* **WORK TASK**:
Your answer should consist solely of the lines from the first line of the data through the line with "Module Readable.", each reproduced exactly.
***
Definition isCurrentHostProtocol (version : option Z) : bool :=
  bool_decide (version = Some HOST_PROTOCOL_VERSION).

(** ** Host environment *)

(** [toUpperCase] on the ASCII letters environment names are made of. *)
Definition upper_char (c : ascii) : ascii :=
  let n := N_of_ascii c in
  if (97 <=? n)%N && (n <=? 122)%N then ascii_of_N (n - 32) else c.

Fixpoint toUpperCase (s : string) : string :=
  match s with "" => "" | String c s' => String (upper_char c) (toUpperCase s') end.

(** [names.filter((name, i) => names.indexOf(name) === i)]. *)
Fixpoint first_occurrences (seen names : list string) : list string :=
  match names with
  | [] => []
  | n :: rest =>
      if existsb (str_eqb n) seen then first_occurrences seen rest
      else n :: first_occurrences (n :: seen) rest
  end.

Module Readable.
Record RepositoryEnvironmentReadiness := mkEnvironmentReadiness {
  required : list string;
  missing : list string;
  ready : bool;
}.
End Readable.
Notation RepositoryEnvironmentReadiness := Readable.RepositoryEnvironmentReadiness.

Definition repositoryEnvironmentReadiness (state : ControlPlaneState) (hostId repositoryId : string)
    : RepositoryEnvironmentReadiness :=
  let inventory := JsMap.get hostId (Plane.hostInventories state) in
  let repository := inv ← inventory; find_repository inv repositoryId in
  let required := first_occurrences []
    (opt_or (inv ← inventory; Inventory.requiredEnvironment inv) [] ++
     opt_or (r ← repository; HRepository.requiredEnvironment r) [])%list in
  let runtime :=
    match truthy_opt (JsMap.get hostId (Plane.hostConnection state)) with
    | Some c => conn ← JsMap.get c (Plane.connections state); Connection.runtime conn
    | None => inv ← inventory; Inventory.runtime inv
    end in
  let caseSensitive :=
    negb (bool_decide ((r ← runtime; Runtime.environmentNamesCaseSensitive r) = Some false)) in
  let normal := fun name => if caseSensitive then name else toUpperCase name in
  let available := map normal (opt_or (r ← runtime; Runtime.environmentNames r) []) in
  let missing := List.filter (fun name => negb (existsb (str_eqb (normal name)) available)) required in
  Readable.mkEnvironmentReadiness required missing (bool_decide (missing = [])).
***
* **EXERCISE SOLUTION**:
Definition isCurrentHostProtocol (version : option Z) : bool :=
  bool_decide (version = Some HOST_PROTOCOL_VERSION).

(** ** Host environment *)

(** [toUpperCase] on the ASCII letters environment names are made of. *)
Definition upper_char (c : ascii) : ascii :=
  let n := N_of_ascii c in
  if (97 <=? n)%N && (n <=? 122)%N then ascii_of_N (n - 32) else c.

Fixpoint toUpperCase (s : string) : string :=
  match s with "" => "" | String c s' => String (upper_char c) (toUpperCase s') end.

(** [names.filter((name, i) => names.indexOf(name) === i)]. *)
Fixpoint first_occurrences (seen names : list string) : list string :=
  match names with
  | [] => []
  | n :: rest =>
      if existsb (str_eqb n) seen then first_occurrences seen rest
      else n :: first_occurrences (n :: seen) rest
  end.

Module Readable.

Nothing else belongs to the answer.